Hommage à Annie Anzieu

Annie Anzieu est décédée le 10 novembre 2019.

Annie Anzieu est née en France en avril 1924. Diplômée en philosophie et psychologie à Paris à la fin de la Seconde Guerre Mondiale, elle épouse Didier Anzieu en 1947. Tous deux deviennent psychanalystes. Didier a notamment développé ses travaux sur l’auto-analyse de Freud dans les années 50 et sur le Moi-peau durant les années 80. Ils ont vécu à Paris et ont eu deux enfants, Christine et Pascal. Leur fille, Christine Anzieu- Premmereur, est également psychanalyste.

En 1958, Annie Anzieu était orthophoniste à l’hôpital de la Salpêtrière à Paris, où le professeur Daniel Widlöcher a fondé avec elle le département de psychothérapie infantile qu’elle a dirigé pendant de nombreuses années. Elle a consacré son temps à enseigner et former de nombreux psychothérapeutes d’enfants.

Elle a été analysée par Georges Favez et est devenue analyste formateur à l’Association psychanalytique de France, fondée en 1964.

En 1984, elle a été nommée présidente de l’Association pour la psychanalyse de l’enfant (APE) qu’elle a fondée avec sa collègue Florence Guignard.

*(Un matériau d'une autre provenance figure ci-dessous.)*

(** [str::strip_prefix] *)
Fixpoint strip_prefix (p s : string) : option string :=
  match p, s with
  | EmptyString, _ => Some s
  | String a p', String b s' => if decide (a = b) then strip_prefix p' s' else None
  | String _ _, EmptyString => None
  end.

(** The text before and after the first occurrence of a separator. *)
Fixpoint split_once (sep : ascii) (s : string) : option (string * string) :=
  match s with
  | EmptyString => None
  | String a s' =>
      if decide (a = sep) then Some (EmptyString, s')
      else (λ '(l, r), (String a l, r)) <$> split_once sep s'
  end.

(** [str::splitn(n, sep)] collected into a vector. *)
Fixpoint splitn (n : nat) (sep : ascii) (s : string) : list string :=
  match n with
  | O => []
  | S O => [s]
  | S n' => match split_once sep s with
            | Some (l, r) => l :: splitn n' sep r
            | None => [s]
            end
  end.

(** [Vec<String>::join] *)
Fixpoint join (sep : string) (l : list string) : string :=
  match l with
  | [] => ""
  | [x] => x
  | x :: l' => x +:+ sep +:+ join sep l'
  end.

(** *** Whitespace

    [char::is_whitespace] is Unicode's White_Space property: one-byte
    U+0009..U+000D and U+0020; two-byte U+0085 and U+00A0; three-byte U+1680,
    U+2000..U+200A, U+2028, U+2029, U+202F, U+205F and U+3000. *)
Definition ws1 (a : ascii) : bool :=
  let n := N_of_ascii a in ((9 <=? n) && (n <=? 13)) || (n =? 32).
Definition ws2 (a b : ascii) : bool :=
  let n := N_of_ascii a in let m := N_of_ascii b in
  (n =? 194) && ((m =? 133) || (m =? 160)).
Definition ws3 (a b c : ascii) : bool :=
  let n := N_of_ascii a in let m := N_of_ascii b in let k := N_of_ascii c in
  ((n =? 225) && (m =? 154) && (k =? 128))
  || ((n =? 226) && (m =? 128)
      && (((128 <=? k) && (k <=? 138)) || (k =? 168) || (k =? 169) || (k =? 175)))
  || ((n =? 226) && (m =? 129) && (k =? 159))
  || ((n =? 227) && (m =? 128) && (k =? 128)).

(** Drops whitespace characters from the front, for a given byte order of the
    multi-byte encodings. *)
Fixpoint drop_ws (w2 : ascii → ascii → bool) (w3 : ascii → ascii → ascii → bool)
    (s : string) : string :=
  match s with
  | EmptyString => EmptyString
  | String a s1 =>
      if ws1 a then drop_ws w2 w3 s1 else
      match s1 with
      | EmptyString => s
      | String b s2 =>
          if w2 a b then drop_ws w2 w3 s2 else
          match s2 with
          | EmptyString => s
          | String c s3 => if w3 a b c then drop_ws w2 w3 s3 else s
          end
      end
  end.

Definition trim_start (s : string) : string := drop_ws ws2 ws3 s.
Definition trim_end (s : string) : string :=
  String.rev (drop_ws (λ b a, ws2 a b) (λ c b a, ws3 a b c) (String.rev s)).
(** [str::trim] *)
Definition trim (s : string) : string := trim_end (trim_start s).

(** *** Lossy decoding

    [String::from_utf8_lossy] replaces every maximal invalid subsequence by
    U+FFFD. *)
Definition replacement : string :=
  String (ascii_of_N 239) (String (ascii_of_N 191) (String (ascii_of_N 189) "")).
Definition ascii7 (a : ascii) : bool := N_of_ascii a <? 128.
Definition cont (a : ascii) : bool :=
  let n := N_of_ascii a in (128 <=? n) && (n <=? 191).
(** Width of the sequence a lead byte announces, 0 for a byte that starts none. *)
Definition width (a : ascii) : N :=
  let n := N_of_ascii a in
  if n <? 128 then 1
  else if (194 <=? n) && (n <=? 223) then 2
  else if (224 <=? n) && (n <=? 239) then 3
  else if (240 <=? n) && (n <=? 244) then 4
  else 0.
(** The second bytes allowed after a three- and a four-byte lead. *)
Definition second3 (a b : ascii) : bool :=
  let n := N_of_ascii a in let m := N_of_ascii b in
  if n =? 224 then (160 <=? m) && (m <=? 191)
  else if n =? 237 then (128 <=? m) && (m <=? 159)
  else cont b.
Definition second4 (a b : ascii) : bool :=
  let n := N_of_ascii a in let m := N_of_ascii b in
  if n =? 240 then (144 <=? m) && (m <=? 191)
  else if n =? 244 then (128 <=? m) && (m <=? 143)
  else cont b.

Fixpoint from_utf8_lossy (s : string) : string :=
  match s with
  | EmptyString => EmptyString
  | String a s1 =>
      if width a =? 1 then String a (from_utf8_lossy s1)
      else if width a =? 0 then replacement +:+ from_utf8_lossy s1
      else
        match s1 with
        | EmptyString => replacement
        | String b s2 =>
            if width a =? 2 then
              if cont b then String a (String b (from_utf8_lossy s2))
              else replacement +:+ from_utf8_lossy s1
            else if width a =? 3 then
              if second3 a b then
                match s2 with
                | EmptyString => replacement
                | String c s3 =>
                    if cont c then String a (String b (String c (from_utf8_lossy s3)))
                    else replacement +:+ from_utf8_lossy s2
                end
              else replacement +:+ from_utf8_lossy s1
            else if second4 a b then
              match s2 with
              | EmptyString => replacement
              | String c s3 =>
                  if cont c then
                    match s3 with
                    | EmptyString => replacement
                    | String d s4 =>
                        if cont d
                        then String a (String b (String c (String d (from_utf8_lossy s4))))
                        else replacement +:+ from_utf8_lossy s3
                    end
                  else replacement +:+ from_utf8_lossy s2
              end
            else replacement +:+ from_utf8_lossy s1
        end
  end.

(** *** Characters of a string *)
Fixpoint all_chars (P : ascii → bool) (s : string) : bool :=
  match s with EmptyString => true | String a s' => P a && all_chars P s' end.
Definition no_char (c : ascii) (s : string) : bool :=
  all_chars (λ a, bool_decide (a ≠ c)) s.

(** The text is kept by [trim]: it is empty or starts and ends with a visible
    ASCII character. *)
Definition visible (a : ascii) : bool := let n := N_of_ascii a in (33 <=? n) && (n <=? 126).
Fixpoint last_char (s : string) : option ascii :=
  match s with
  | EmptyString => None
  | String a EmptyString => Some a
  | String _ s' => last_char s'
  end.
Definition first_char (s : string) : option ascii :=
  match s with EmptyString => None | String a _ => Some a end.

(** ** Lemmas *)

Lemma app_nil_r s : s +:+ "" = s.
Proof. induction s as [|a s IH]; [done|]. change (String a (s +:+ "") = String a s). by rewrite IH. Qed.
Lemma app_cons a s t : String a s +:+ t = String a (s +:+ t).
Proof. done. Qed.
Lemma app_assoc s t u : s +:+ (t +:+ u) = (s +:+ t) +:+ u.
Proof. induction s as [|a s IH]; [done|]. rewrite !app_cons. by rewrite IH. Qed.

Lemma starts_with_app p s : starts_with p (p +:+ s) = true.
Proof. induction p as [|a p IH]; [done|]. rewrite app_cons; simpl. by rewrite bool_decide_true. Qed.

Lemma starts_with_iff p s : starts_with p s = true ↔ ∃ t, s = p +:+ t.
Proof.
  split; [|by intros [t ->]; apply starts_with_app].
  revert s. induction p as [|a p IH]; intros s; [by exists s|].
  destruct s as [|b s]; [done|]; simpl.
  intros [H1%bool_decide_eq_true H2]%andb_true_iff; subst.
  destruct (IH _ H2) as [t ->]. by exists t.
Qed.

Lemma strip_prefix_app p s : strip_prefix p (p +:+ s) = Some s.
Proof.
  induction p as [|a p IH]; [by destruct s|]. rewrite app_cons; simpl.
  by rewrite decide_True.
Qed.

Lemma strip_prefix_Some p s t : strip_prefix p s = Some t ↔ s = p +:+ t.
Proof.
  split; [|by intros ->; apply strip_prefix_app].
  revert s. induction p as [|a p IH]; intros [|b s]; simpl; intros H; simplify_eq; try done.
  case_decide; [|done]. subst. rewrite app_cons. f_equal. by apply IH.
Qed.

Lemma split_once_app sep l r :
  no_char sep l = true → split_once sep (l +:+ String sep r) = Some (l, r).
Proof.
  unfold no_char. induction l as [|a l IH]; simpl.
  - intros _. change ("" +:+ String sep r) with (String sep r). simpl. by rewrite decide_True.
  - intros [H1%bool_decide_eq_true H2]%andb_true_iff.
    rewrite decide_False by done. by rewrite IH.
Qed.

Lemma split_once_none sep s : no_char sep s = true → split_once sep s = None.
Proof.
  unfold no_char. induction s as [|a s IH]; simpl; [done|].
  intros [H1%bool_decide_eq_true H2]%andb_true_iff.
  rewrite decide_False by done. by rewrite IH.
Qed.

Lemma split_once_Some sep s l r :
  split_once sep s = Some (l, r) → s = l +:+ String sep r ∧ no_char sep l = true.
Proof.
  unfold no_char. revert l r. induction s as [|a s IH]; simpl; intros l r H; [done|].
  case_decide; simplify_eq; [done|].
  apply fmap_Some in H as [[l' r'] [H ?]]; simplify_eq.
  destruct (IH _ _ H) as [-> Hn]. split; [done|]. simpl.
  by rewrite bool_decide_true, Hn.
Qed.

(** Splitting gives at least one piece and at most [n]. *)
Lemma splitn_length n sep s : (0 < n)%nat → (1 ≤ length (splitn n sep s) ≤ n)%nat.
Proof.
  revert s. induction n as [|n IH]; intros s Hn; [lia|].
  destruct n as [|n]; [simpl; lia|]. simpl.
  destruct (split_once sep s) as [[l r]|]; simpl; [|lia].
  specialize (IH r). simpl in IH. lia.
Qed.

(** *** Lossy decoding and trimming of a line *)

Lemma lossy_ascii_app s t :
  all_chars ascii7 s = true → from_utf8_lossy (s +:+ t) = s +:+ from_utf8_lossy t.
Proof.
  induction s as [|a s IH]; simpl; [done|].
  intros [Ha Hs]%andb_true_iff. unfold ascii7 in Ha.
  assert (width a = 1) as Hw by (unfold width; by rewrite Ha).
  rewrite !app_cons. cbn [from_utf8_lossy]. rewrite Hw. simpl. by rewrite IH.
Qed.

Lemma rev_app_app s t : String.rev_app s t = String.rev s +:+ t.
Proof.
  unfold String.rev. revert t. induction s as [|a s IH]; intros t; simpl; [done|].
  rewrite IH, (IH (String a "")). by rewrite <-app_assoc.
Qed.
Lemma rev_cons a s : String.rev (String a s) = String.rev s +:+ String a "".
Proof. unfold String.rev at 1. simpl. by rewrite rev_app_app. Qed.
Lemma rev_app s t : String.rev (s +:+ t) = String.rev t +:+ String.rev s.
Proof.
  induction s as [|a s IH]; [by rewrite app_nil_r|].
  rewrite app_cons, !rev_cons, IH. by rewrite app_assoc.
Qed.
Lemma rev_involutive s : String.rev (String.rev s) = s.
Proof. induction s as [|a s IH]; [done|]. rewrite rev_cons, rev_app, IH. done. Qed.

Lemma first_char_rev s : first_char (String.rev s) = last_char s.
Proof.
  induction s as [|a s IH]; [done|]. rewrite rev_cons. destruct s as [|b s]; [done|].
  cbn [last_char] in *. rewrite <-IH. destruct (String.rev (String b s)) eqn:E; [|done].
  apply (f_equal String.rev) in E. by rewrite rev_involutive in E.
Qed.

(** A visible character is not part of any whitespace encoding. *)
Lemma visible_ws a b c :
  visible a = true →
  ws1 a = false ∧ ws2 a b = false ∧ ws3 a b c = false ∧ ws2 b a = false ∧ ws3 c b a = false.
Proof.
  unfold visible, ws1, ws2, ws3. intros [H1%N.leb_le H2%N.leb_le]%andb_true_iff.
  repeat match goal with
         | |- context [N_of_ascii a =? ?n] =>
             destruct (N.eqb_spec (N_of_ascii a) n); [lia|]
         | |- context [N_of_ascii a <=? ?n] =>
             destruct (N.leb_spec (N_of_ascii a) n); try lia
         | |- context [?n <=? N_of_ascii a] =>
             destruct (N.leb_spec n (N_of_ascii a)); try lia
         end; rewrite ?andb_false_r, ?andb_false_l, ?orb_false_r; done.
Qed.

En 1994, elles ont toutes deux étendu cette société au niveau européen et fondé la Société européenne pour la psychanalyse de l’enfant et de l’adolescence (SEPEA). Elle a été nommée vice-présidente de la SEPEA la même année.

Grâce à Anne-Marie Sandler, son amie de Londres, l’Association inter- nationale de psychanalyse a créé un Comité sur la psychanalyse des enfants et des adolescents (COCAP), lequel a contribué à la reconnaissance des psychanalystes d’enfants du monde entier. La COCAP a élu Annie Anzieu parmi d’autres collègues européens en tant qu’analyste responsable de la formation en psychanalyse pour enfants et adolescents.

Dans ses travaux sur l’analyse de l’enfant, elle a mis l’accent sur le rôle des relations corporelles et des enveloppes psychiques entre mère et enfant, ainsi que sur le besoin de pouvoir nommer les affects.

De plus, elle a publié des articles sur la sexualité féminine. Dans son livre La femme sans qualité, elle propose l’idée que la vie psychique d’une femme est sous l’influence de ses représentations de l’intérieur de son corps et de sa réceptivité.

Elle a laissé une empreinte importante dans le monde psychanalytique pour le traitement des enfants, des adolescents et des femmes.